The depth-of-fissure sign, also known as apex-of-fissure sign or bottom-of-fissure sign, is a radiographic sign that helps to recognize cerebellar infarcts in children as well as in adults .
The 'depth-of-fissure' sign is recognized on cross-sectional imaging studies of the brain, especially MRI and to a lesser degree CT. The sign is best appreciated in either the sagittal or coronal plane .

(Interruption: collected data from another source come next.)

(** Property X17. Free disables the pool at once.  Before Free is called,
    Acquire never returns nil: it returns a buffer or blocks.  From the
    moment Free has passed its guard, while it may still be waiting for
    buffers to come back, Acquire returns nil without blocking,
    BuffersAvailable returns 0 whatever the queue holds, and another call
    of Free returns at once without waiting. *)
Theorem Free_disables_pool N sz s tg :
  reachable growCap N sz s ->
  0 < N -> 0 < sz ->
  ((exists w', Acquire thePool tg (world s) = Done None w') <->
   freeing s <> FreeNotCalled) /\
  (freeing s <> FreeNotCalled ->
     Acquire thePool tg (world s) = Done None (world s) /\
     BuffersAvailable thePool (world s) = Done 0 (world s) /\
     Free thePool (world s) = Done tt (world s)).
Proof.
  intros Hr HN Hsz.
  destruct (reachable_Inv _ _ _ _ HN Hsz Hr) as (P & HP & Hpc).
  destruct s as [w hs pc m]. simpl in *. open_world w P.
  assert (Hoff : cnt = 0 ->
    Acquire thePool tg (mkWorld (Some (mkPool sz0 cnt lk (mkChan q cap) inuse)) bufs clk lg)
    = Done None (mkWorld (Some (mkPool sz0 cnt lk (mkChan q cap) inuse)) bufs clk lg) /\
    BuffersAvailable thePool (mkWorld (Some (mkPool sz0 cnt lk (mkChan q cap) inuse)) bufs clk lg)
    = Done 0 (mkWorld (Some (mkPool sz0 cnt lk (mkChan q cap) inuse)) bufs clk lg) /\
    Free thePool (mkWorld (Some (mkPool sz0 cnt lk (mkChan q cap) inuse)) bufs clk lg)
    = Done tt (mkWorld (Some (mkPool sz0 cnt lk (mkChan q cap) inuse)) bufs clk lg)).
  { intros ->. assert (Hg : (sz0 =? 0) || (0 =? 0) = true) by apply orb_true_r.
    by rewrite Acquire_guard, BuffersAvailable_guard, Free_guard. }
  destruct pc as [|i c|].
  - destruct Hpc as [-> HC]. split; [|done].
    split; [|done]. intros [w' Hrun].
    pose proof (core_lock _ _ _ _ _ HC) as Hlk. simpl in Hlk. subst lk.
    pose proof (core_size _ _ _ _ _ HC) as Hsz'. simpl in Hsz'.
    assert (Hg : (sz0 =? 0) || (N =? 0) = false).
    { apply orb_false_intro; apply Z.eqb_neq; lia. }
    destruct q as [|eb q]; [by rewrite Acquire_empty in Hrun|].
    destruct (Core_Acquire _ _ _ _ _ _ _ _ _ _ tg clk HC) as (b & i & Hb & _).
    by rewrite (Acquire_run _ _ _ _ _ _ _ _ _ _ _ Hg Hb) in Hrun.
  - destruct Hpc as (Hc & _). destruct (Hoff Hc) as (Ha & Hb & Hf).
    split; [|done]. split; [done|]. intros _. by eexists.
  - destruct Hpc as (Hc & _). destruct (Hoff Hc) as (Ha & Hb & Hf).
    split; [|done]. split; [done|]. intros _. by eexists.
Qed.

(** ** Rounds of Acquire, Write and Release *)

Lemma increasing_snoc l : forall lo a,
  increasing lo l -> Forall (fun x => x < a) l -> lo < a -> increasing lo (l ++ [a]).
Proof.
  induction l as [|x l IH]; intros lo a Hinc Hall Hlo; simpl; [done|].
  destruct Hinc as [Hx Hinc]. apply Forall_cons in Hall as [Hxa Hall].
  split; [done|]. by apply IH.
Qed.

Lemma warnedCaps_app lg lg' : warnedCaps (lg ++ lg') = warnedCaps lg ++ warnedCaps lg'.
Proof. unfold warnedCaps. apply omap_app. Qed.

Lemma Good_Acquire_buffer N hs w tg eb q :
  Good N hs w -> available w = eb :: q ->
  exists w' b b',
    Acquire thePool tg w = Done (Some eb) w' /\
    Good N (eb :: hs) w' /\ available w' = q /\
    eb ∈ occupied (inUse w') /\
    logged w' = logged w /\ poolSize w' = poolSize w /\
    buffers w !! eb = Some b /\ buffers w' !! eb = Some b' /\
    origSize b' = origSize b /\ tag b' = tg.
Proof.
  intros (P & HP & Hcnt & HC) Hq. unfold available, inUse, poolSize in *. rewrite HP in *.
  open_world w P. subst cnt q0.
  pose proof (core_lock _ _ _ _ _ HC) as Hlk. simpl in Hlk. subst lk.
  pose proof (core_size _ _ _ _ _ HC) as Hsz. pose proof (core_N _ _ _ _ _ HC) as HN.
  simpl in Hsz.
  assert (Hg : (sz =? 0) || (N =? 0) = false).
  { apply orb_false_intro; apply Z.eqb_neq; lia. }
  destruct (Core_Acquire _ _ _ _ _ _ _ _ _ _ tg clk HC)
    as (b & i & Hb & Hi & Hi0 & Hfree & Hlow & HC').
  eexists. exists b. eexists. split; [by apply Acquire_run|]. simpl.
  split; [eexists; by split|]. split; [done|].
  split.
  { unfold claimSlot. rewrite Hi. rewrite (occupied_claim _ _ eb Hfree). left. }
  do 3 (split; [done|]).
  split; [apply list_lookup_insert_eq; by eapply lookup_lt_Some|]. done.
Qed.

Lemma Good_writeAll N hs chunks : forall w eb b,
  Good N hs w -> buffers w !! eb = Some b ->
  exists w' b',
    writeAll growCap eb chunks w = Done tt w' /\
    Good N hs w' /\ thepool w' = thepool w /\ logged w' = logged w /\
    buffers w' !! eb = Some b' /\
    origSize b' = origSize b /\ tag b' = tag b.
Proof.
  induction chunks as [|p chunks IH]; intros w eb b HG Hb.
  - exists w, b. by repeat split.
  - destruct HG as (P & HP & Hcnt & HC).
    destruct w as [pp bufs clk lg]. simpl in *. subst pp.
    pose proof (Core_Write _ _ _ _ _ _ _ (bytes_Write growCap p (Buffer_bytes b)) HC Hb)
      as HC1.
    destruct (IH (mkWorld (Some P)
                    (<[eb := set_bytes (bytes_Write growCap p (Buffer_bytes b)) b]> bufs)
                    clk lg) eb (set_bytes (bytes_Write growCap p (Buffer_bytes b)) b))
      as (w' & b' & Hrun & HG' & Hpool' & Hlog' & Hb' & Ho' & Ht').
    { exists P. by split. }
    { apply list_lookup_insert_eq. by eapply lookup_lt_Some. }
    exists w', b'. cbn [writeAll]. unfold bind at 1.
    rewrite (Write_run _ _ _ _ _ _ _ _ Hb). by repeat split.
Qed.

The key imaging feature of the depth-of-fissure sign is T2 and FLAIR hyperintensity and T1 hypointensity confined to the gray matter at the depths of the cerebellar fissures, typically with sparing of the subjacent white matter in smaller infarcts. In addition, small infarcts may occur along cerebellar fissures, also with relative sparing of the subjacent white matter .
The imaging sign helps to distinghuish cerebellar infarcts from normal cerebellar fissures and from other focal lesions affecting the cerebellum, such as demyelinating lesions or tumors . Often, multiple depth-of-fissure lesions are seen in the same patient .
CT densities and MRI signal intensities are identical to infarcts in other regions of the brain. Although they may be seen in watershed infarcts in children, the depth-of-fissure sign is most often seen in the aging population. In this population, small cerebellar infarcts often present as an incidental finding in the chronic phase after infarct retraction and cavitation with surrounding gliosis .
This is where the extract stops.